It may have taken San Pietro a while to catch up with the indestructibility of modern domestic materials, but once they have spotted the problem, they are very quick on the ball: at heart a deeply ecologically conscious people. In fact, river and mountain dumping made perfect sense until recently, well into the 1970s; pretty much all ordina
ry household stuff here was still perfectly throwable into rivers or burnable without causing any problem. An iron woodstove or bedstead was about the most un-biodegradable thing anyone was likely to own, and even that would rust away in the end, if not carried off by the torrente to add its dollop of harmless iron oxide to the Mediterranean deeps. Even when we first got here, shopping still came in brown paper bags or bits of newspaper, and carriers were rare and precious; while basketwork containers were more common than plastic crates and packs. Glass, of course, still isn’t something to be lightly thrown away – you need all the bottles and jars you can get for the wine and the oil and the preserves.
Local eco-consciousness isn’t really too surprising: after all, it’s hard to find anyone in this country, even among those born and bred in the big cities, who doesn’t still have family in the countryside, their own campagna somewhere or other supplying them with home-grown victuals – making pollution and degradation of the land much more personal matters than we landless British can imagine. Messing up the ecosystem may have an immediate practical effect on your oil and wine and whatever else you’ll be getting from the country cousins this year to fill your larder.

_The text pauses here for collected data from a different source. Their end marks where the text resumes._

(** C6, amended. A point of classic sector type and angle 270 that is not
    handled as an AAT point (the start, the finish, or any point of a task
    without AAT): the "angle '270'" warning is emitted, and from there the
    point is processed exactly as the same point with angle 360 would be.
    At the start this sets the start type to circle, at the finish the
    finish type to circle; at an intermediate point the task sector type
    becomes circle, unless an earlier intermediate point left another type,
    in which case type and radius stay and the task is flagged as not
    uniform. *)
Theorem angle_270_warns_then_as_360 taskParser taskParser' tpNum gen i d st :
  is_unsigned tpNum ->
  1 <= i < tpNum ->
  AAT_point tpNum i st = false ->
  declares taskParser i d ->
  TPSectorType d = SECTOR_CLASSIC ->
  TPAngle d = 270 ->
  declares taskParser' i (with_TPAngle 360 d) ->
  let w := warning_270 (point_name tpNum i (TPName d)) in
  exists st',
    TaskProcess_point taskParser tpNum gen i st = Return st'
    /\ TaskProcess_point taskParser' tpNum gen i (warn w st) = Return st'
    /\ (exists rest, Warning st' = (Warning st ++ w :: rest)%list)
    /\ (i = 1 -> StartType (settingsTask st') = START_CIRCLE)
    /\ (i <> 1 -> i = tpNum - 1 ->
        FinishType (settingsTask st') = FINISH_CIRCLE)
    /\ (intermediate tpNum i ->
        (i = 2 \/ SectorType (settingsTask st) = AST_CIRCLE ->
         SectorType (settingsTask st') = AST_CIRCLE)
        /\ (2 < i -> SectorType (settingsTask st) <> AST_CIRCLE ->
            tpsValid st' = false
            /\ SectorType (settingsTask st') = SectorType (settingsTask st)
            /\ SectorRadius (settingsTask st') = SectorRadius (settingsTask st))).
Proof.
  intros Hu Hi Haat Hd Hs Ha Hd' w.
  assert (Hsub : usub tpNum 1 = tpNum - 1)
    by (apply usub_1; unfold is_unsigned in Hu; lia).
  rewrite (TaskProcess_point_declared _ _ _ _ _ _ Hd).
  rewrite (TaskProcess_point_declared _ _ _ _ _ _ Hd').
  cbv zeta. cbn [with_TPAngle TPName TPPosX TPPosY TPSectorType TPRadius TPAngle].
  replace (altitude_of (with_TPAngle 360 d)) with (altitude_of d) by reflexivity.
  replace (AAT_point tpNum i (warn w st)) with (AAT_point tpNum i st)
    by reflexivity.
  rewrite Hs, Z.eqb_refl, Haat.
  rewrite (regular_waypoint_declared _ _ _ _ _ _ Hd).
  pose proof (regular_waypoint_declared taskParser' tpNum i (with_TPAngle 360 d)
                (point_name tpNum i (TPName d))
                (fill_waypoint tpNum gen i (TPName d) (TPPosX d) (TPPosY d)
                   (altitude_of d) (warn w st)) Hd') as R.
  cbn [with_TPAngle TPName TPPosX TPPosY TPSectorType TPRadius TPAngle TPHeight] in R.
  rewrite R. clear R.
  cbv zeta. rewrite Ha, fill_waypoint_warn, Hsub.
  unfold sector_switch. cbn [Z.eqb Pos.eqb].
  fold w.
  pose proof (fill_waypoint_frame tpNum gen i (TPName d) (TPPosX d) (TPPosY d)
                (altitude_of d) st) as F.
  cbv zeta in F. destruct F as (F1 & F2 & F3 & F4 & _).
  set (st2 := fill_waypoint tpNum gen i (TPName d) (TPPosX d) (TPPosY d)
                (altitude_of d) st) in *.
  clearbody st2.
  eexists. split; [reflexivity|]. split; [reflexivity|].
  unfold case_360. rewrite Hsub.
  destruct (Z.eqb_spec i 1) as [E1|N1].
  { cbn. rewrite F3. split; [eexists; reflexivity|].
    split; [reflexivity|]. split; [lia|]. unfold intermediate. lia. }
  destruct (Z.eqb_spec i (tpNum - 1)) as [E2|N2].
  { cbn. rewrite F3. split; [eexists; reflexivity|].
    split; [lia|]. split; [reflexivity|]. unfold intermediate. lia. }
  cbn [warn settingsTask].
  destruct (Z.ltb_spec 2 i) as [L|L];
    destruct (Z.eqb_spec (SectorType (settingsTask st2)) AST_CIRCLE) as [E|N];
    cbn [andb negb].
  all: try (destruct (Z.eqb_spec (SectorRadius
              (settingsTask (with_settings (set_SectorType AST_CIRCLE)
                 (warn w st2)))) (TPRadius d)));
       cbn; rewrite ?F1, ?F2, ?F3 in *.
  all: split; [eexists; try reflexivity|].
  all: try (rewrite <- app_assoc; reflexivity).
  all: try (rewrite app_nil_r; reflexivity).
  all: split; [lia|]; split; [lia|]; intros _; split.
  all: try (intros [?|?]; first [reflexivity | lia | congruence]).
  all: try (intros ? ?; first [lia | congruence | auto]).
Qed.

(** ** Whole runs *)

(** The keys [profile_write] sets. *)
Lemma profile_write_lookup s profileParser :
  let p := profile_write s profileParser in
  p !! ("", "StartLine") = Some (Convert (StartType s))
  /\ p !! ("", "StartMaxHeight") = Some (Convert (StartMaxHeight s))
  /\ p !! ("", "StartMaxHeightMargin") = Some "0"
  /\ p !! ("", "StartHeightRef") = Some "1"
  /\ p !! ("", "StartRadius") = Some (Convert (StartRadius s))
  /\ p !! ("", "StartMaxSpeed") = Some "0"
  /\ p !! ("", "StartMaxSpeedMargin") = Some "0"
  /\ p !! ("", "FAISector") = Some (Convert (SectorType s))
  /\ p !! ("", "Radius") = Some (Convert (SectorRadius s))
  /\ p !! ("", "FinishLine") = Some (Convert (FinishType s))
  /\ p !! ("", "FinishMinHeight") = Some (Convert (FinishMinHeight s))
  /\ p !! ("", "FinishRadius") = Some (Convert (FinishRadius s))
  /\ p !! ("", "FAIFinishHeight") = Some (Convert (FinishMinHeight s)).
Proof.
  unfold profile_write. cbv zeta.
  repeat split;
    repeat first [ apply lookup_insert_eq
                 | rewrite lookup_insert_ne by discriminate ].
Qed.
(** * gif_creator.py: the frame sampler and the encoder selection of
      [VideoToGifConverter.create_gif], embedded in Rocq.

    Python's [float] is IEEE 754 binary64, which is Rocq's primitive [float];
    Python's [int] is unbounded, which is [Z]. Exceptions are an explicit
    result type, and the OpenCV capture (its seek position, the frames that
    were read) together with the console output and the call that writes the
    file are a state threaded through [create_gif]. What the libraries do
    when they are called is outside the source: [cv2.resize] refuses a
    target size that is not positive, and whether [Image.save] or
    [imageio.mimsave] returns or raises is an input of the conversion. *)

From Stdlib Require Import ZArith List Bool Lia Uint63 Floats.
From Stdlib Require String DecimalString.
Import ListNotations.

Local Open Scope Z_scope.

(** ** Exceptions *)

(** The exceptions of a conversion: the built-in ones that the arithmetic
    and the indexing of [create_gif] raise, [cv2.error] of OpenCV,
    [OSError] of the file system, and any other class that a library
    raises, by its name. *)
Inductive exn : Type :=
  | ValueError
  | ZeroDivisionError
  | OverflowError
  | IndexError
  | cv2_error
  | OSError
  | OtherException (class_name : String.string).

Inductive result (A : Type) : Type :=
  | Ok (a : A)
  | Raise (e : exn).

Arguments Ok {A} a.
Arguments Raise {A} e.

Definition rbind {A B : Type} (r : result A) (k : A -> result B) : result B :=
  match r with
  | Ok a => k a
  | Raise e => Raise e
  end.

Declare Scope result_scope.
Delimit Scope result_scope with result.
Notation "x <- r ;; k" := (rbind r (fun x => k))
  (at level 61, r at next level, right associativity) : result_scope.

(** ** Python numbers *)

Module Py.

(** [int(x)] for a float [x]: truncation toward zero; [ValueError] on a NaN
    and [OverflowError] on an infinity. A finite binary64 is
    [(-1)^s * m * 2^e]; shifting the mantissa truncates its magnitude. *)
Definition int_of_float (x : float) : result Z :=
  match Prim2SF x with
  | S754_nan => Raise ValueError
  | S754_infinity _ => Raise OverflowError
  | S754_zero _ => Ok 0
  | S754_finite s m e => Ok (cond_Zopp s (Z.shiftl (Zpos m) e))
  end.

(** The implicit [int -> float] conversion of mixed arithmetic: the nearest
    binary64 (ties to even), [OverflowError] when the integer is too large. *)
Definition float_of_int (z : Z) : result float :=
  match binary_normalize prec emax z 0 false with
  | S754_infinity _ | S754_nan => Raise OverflowError
  | sf => Ok (SF2Prim sf)
  end.
(** X12: on a well-formed frame that is not empty, the Overlap Resolver
    keeps at least one detection: the first it returns is the first index
    of the sort, whose confidence is at least that of every other
    detection of the frame. *)
Theorem most_confident_detection_is_kept :
  ∀ argsort overlap_threshold boxes confidences track_ids class_ids
    keep_indices,
    resolver_input argsort boxes confidences track_ids class_ids ->
    boxes ≠ [] ->
    kept_indices argsort overlap_threshold boxes confidences class_ids
      = Some keep_indices ->
    ∃ first rest,
      keep_indices = first :: rest ∧
      argsort (map PrimFloat.opp confidences) !! 0%nat = Some first ∧
      ∀ k ck c, k ≠ first ->
        confidences !! k = Some ck -> confidences !! first = Some c ->
        PrimFloat.leb ck c = true.
Proof.
  intros argsort thr boxes confs tids cids keep Hinput Hboxes Hkept.
  destruct (resolver_run argsort thr boxes confs tids cids Hinput)
    as (keep' & ? & ? & ? & ? & Hkept' & _ & _ & _ & _ & _ & Hsub & Hrule).
  assert (keep' = keep) as -> by congruence.
  pose proof (sorted_indices_perm argsort boxes confs tids cids Hinput) as Hperm.
  pose proof (sorted_indices_NoDup argsort boxes confs tids cids Hinput) as Hnodup.
  destruct (argsort (map PrimFloat.opp confs)) as [|first sorted_rest] eqn:Hsorted.
  { apply Permutation_length in Hperm. rewrite length_seq in Hperm.
    destruct boxes; [done|discriminate]. }
  assert (Hfirst : first ∈ keep).
  { destruct (decide (first ∈ keep)) as [|Hout]; [done|].
    apply (Hrule [] first sorted_rest eq_refl) in Hout as (k & _ & Hk & _).
    by apply elem_of_nil in Hk. }
  apply NoDup_cons in Hnodup as [Hfresh _].
  apply sublist_cons_r in Hsub as [Hsub|(rest & -> & _)].
  { exfalso. apply Hfresh. by eapply elem_of_sublist. }
  exists first, rest. split_and!; [done|done|].
  intros k ck c Hk Hck Hc.
  assert (Hin : k ∈ first :: sorted_rest).
  { rewrite Hperm. apply elem_of_seq. apply lookup_lt_Some in Hck.
    destruct Hinput as (Hlen & _). lia. }
  apply elem_of_cons in Hin as [->|Hin]; [done|].
  apply list_elem_of_split in Hin as (a & b & ->).
  eapply (sorted_indices_descending argsort boxes confs tids cids Hinput
            (first :: a) k b first); try done.
  by left.
Qed.

(** X12, on the frame of the two potholes. *)
Lemma most_confident_detection_is_kept_witness :
  ∃ first rest,
    [1; 0]%nat = first :: rest ∧
    argsort_first_wins (map PrimFloat.opp [0.6; 0.9]%float) !! 0%nat = Some first ∧
    ∀ k ck c, k ≠ first ->
      [0.6; 0.9]%float !! k = Some ck -> [0.6; 0.9]%float !! first = Some c ->
      PrimFloat.leb ck c = true.
Proof.
  apply (most_confident_detection_is_kept argsort_first_wins 50%float
           [(0, 0, 10, 10); (20, 20, 30, 30)] [0.6; 0.9]%float [1; 2] [0; 1]
           [1; 0]%nat).
  - repeat split; vm_compute; reflexivity.
  - discriminate.
  - vm_compute. reflexivity.
Defined.
Lemma drop_final_semicolon_keeps (pre rest : string) :
  solid pre = true -> exists rest', drop_final_semicolon (pre ++ rest) = pre ++ rest'.
Proof.
  induction pre as [| c pre IH]; intros H.
  - exists (drop_final_semicolon rest). reflexivity.
  - simpl in H. apply andb_prop in H as [Hc Hpre]. apply andb_prop in Hc as [_ Hsc].
    apply negb_true_iff in Hsc.
    destruct (IH Hpre) as (rest' & E). cbn [append].
    destruct (pre ++ rest) eqn:Ep.
    + cbn [drop_final_semicolon]. rewrite Hsc.
      destruct pre; [| discriminate Ep]. simpl in Ep. subst rest.
      exists EmptyString. reflexivity.
    + change (drop_final_semicolon (String c (String a s)))
        with (String c (drop_final_semicolon (String a s))).
      rewrite E. now exists rest'.
Qed.

Lemma trim_start_solid (pre rest : string) :
  solid pre = true -> pre <> "" -> trim_start (pre ++ rest) = pre ++ rest.
Proof.
  destruct pre as [| c pre]; [congruence|]. intros H _.
  simpl in H. apply andb_prop in H as [Hc _]. apply andb_prop in Hc as [Hsp _].
  apply negb_true_iff in Hsp. simpl. now rewrite Hsp.
Qed.

Lemma prefix_append (pre rest : string) : prefix pre (pre ++ rest) = true.
Proof.
  induction pre as [| c pre IH]; simpl; [now destruct rest|].
  destruct (ascii_dec c c); [exact IH | contradiction].
Qed.

Lemma blank_trims_to_empty (ws : string) :
  Experiments.blank ws = true -> trim_start ws = "".
Proof.
  induction ws as [| c ws IH]; simpl; [reflexivity|].
  intros H. apply andb_prop in H as [Hc Hws]. rewrite Hc. now apply IH.
Qed.

(** X26. Headers and comments never produce a gate, whatever they contain: a
    line that, after its indentation, starts with OPENQASM, include, //, qreg
    or creg is skipped, and so is a line of white space only. *)
Theorem headers_are_skipped (ws pre rest : string) :
  Experiments.blank ws = true ->
  (In pre headers -> parseLine (ws ++ pre ++ rest) = []) /\
  parseLine ws = [].
Proof.
  intros Hws. split.
  - intros Hpre.
    assert (Hs : solid pre = true /\ pre <> "" /\
                 (pre = "OPENQASM" \/ pre = "include" \/ pre = "//"
                  \/ pre = "qreg" \/ pre = "creg")).
    { simpl in Hpre.
      destruct Hpre as [<- | [<- | [<- | [<- | [<- | []]]]]];
        (split; [reflexivity | split; [discriminate | tauto]]). }
    destruct Hs as (Hsolid & Hne & Hcase).
    unfold parseLine, trim.
    rewrite (ExperimentsFacts.trim_start_blank _ _ Hws).
    rewrite (trim_start_solid _ _ Hsolid Hne).
    destruct (trim_end_keeps pre rest Hsolid) as (r1 & ->).
    destruct (drop_final_semicolon_keeps pre r1 Hsolid) as (r2 & ->).
    assert (Hsk : skipped (pre ++ r2) = true).
    { unfold skipped. pose proof (prefix_append pre r2) as Hp.
      destruct Hcase as [-> | [-> | [-> | [-> | ->]]]]; rewrite Hp;
        rewrite ?orb_true_r; reflexivity. }
    now rewrite Hsk.
  - unfold parseLine, trim. now rewrite (blank_trims_to_empty _ Hws).
Qed.

Lemma headers_are_skipped_witness :
  parseLine ("   " ++ "//" ++ " h q[0]; x q[0];") = [] /\ parseLine "   " = [].
Proof.
  destruct (headers_are_skipped "   " "//" " h q[0]; x q[0];" eq_refl) as [H1 H2].
  split; [apply H1 | exact H2]. simpl. tauto.
Defined.

End QasmShapeFacts.
(** * ChatRelayBot: the event-relay pipeline of [main.go]

    A shallow embedding of the relay core of [main.go]: the worker pool
    ([NewWorkerPool], [Submit], [Shutdown], [worker]), the two dispatchers
    ([processMention], [processDirectMessage]) and the backend task
    ([processTask]), together with the pieces of the Go standard library
    they call ([strings], [bufio.Scanner], channels).

    Go strings are byte sequences; they are modelled by [string], whose
    characters are the 256 byte values. *)

From Stdlib Require Import String Ascii List ZArith NArith Bool Arith Lia Permutation.
From Stdlib Require DecimalString.
Import ListNotations.

Local Open Scope string_scope.
Local Open Scope list_scope.

(** ** Package [strings] *)

Module strings.

(** [s[n:]] *)
Fixpoint drop (n : nat) (s : string) : string :=
  match n, s with
  | O, _ => s
  | S _, EmptyString => EmptyString
  | S k, String _ s' => drop k s'
  end.

(** [s[:n]] *)
Fixpoint take (n : nat) (s : string) : string :=
  match n, s with
  | O, _ => EmptyString
  | S _, EmptyString => EmptyString
  | S k, String c s' => String c (take k s')
  end.

(** [strings.HasPrefix(s, prefix)] *)
Definition HasPrefix (s prefix : string) : bool := String.prefix prefix s.

(** [strings.TrimPrefix(s, prefix)] *)
Definition TrimPrefix (s prefix : string) : string :=
  if HasPrefix s prefix then drop (String.length prefix) s else s.

(** [strings.Index(s, substr)]: the byte offset of the first occurrence,
    [None] for Go's [-1]. *)
Fixpoint Index (s substr : string) : option nat :=
  if HasPrefix s substr then Some 0
  else match s with
       | EmptyString => None
       | String _ s' => option_map S (Index s' substr)
       end.

(** The loop of [strings.Replace(s, old, new, -1)] for a non-empty [old]:
    find the leftmost occurrence, copy what precedes it, write [new], go on
    behind the occurrence.  Every round consumes at least one byte, so
    [String.length s] rounds are enough. *)
Fixpoint Replace_loop (rounds : nat) (s old new : string) : string :=
  match rounds with
  | O => s
  | S r =>
      match Index s old with
      | None => s
      | Some j => take j s ++ new ++ Replace_loop r (drop (j + String.length old) s) old new
      end
  end.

This connection to the land has also saved Italians from the more awful excesses of mass-produced food manufacturing. Could the British sausage ever have been degraded and perverted to the meatless ground-up-gristle-and-fat state we are familiar with if everyone had had relatives in the country who occasionally sent them a pound of the real home-made thing? I think not. Could tomato producers have fobbed us off with things that may look remarkably like tomatoes but are virtually taste free? No. You need a good century of no access to the original item to reduce consumers to the sorry state of ignorance that will induce them to accept such stuff. Here, where everyone has the home-made original to compare it with, even the factory-made food is a hundred times better than our own.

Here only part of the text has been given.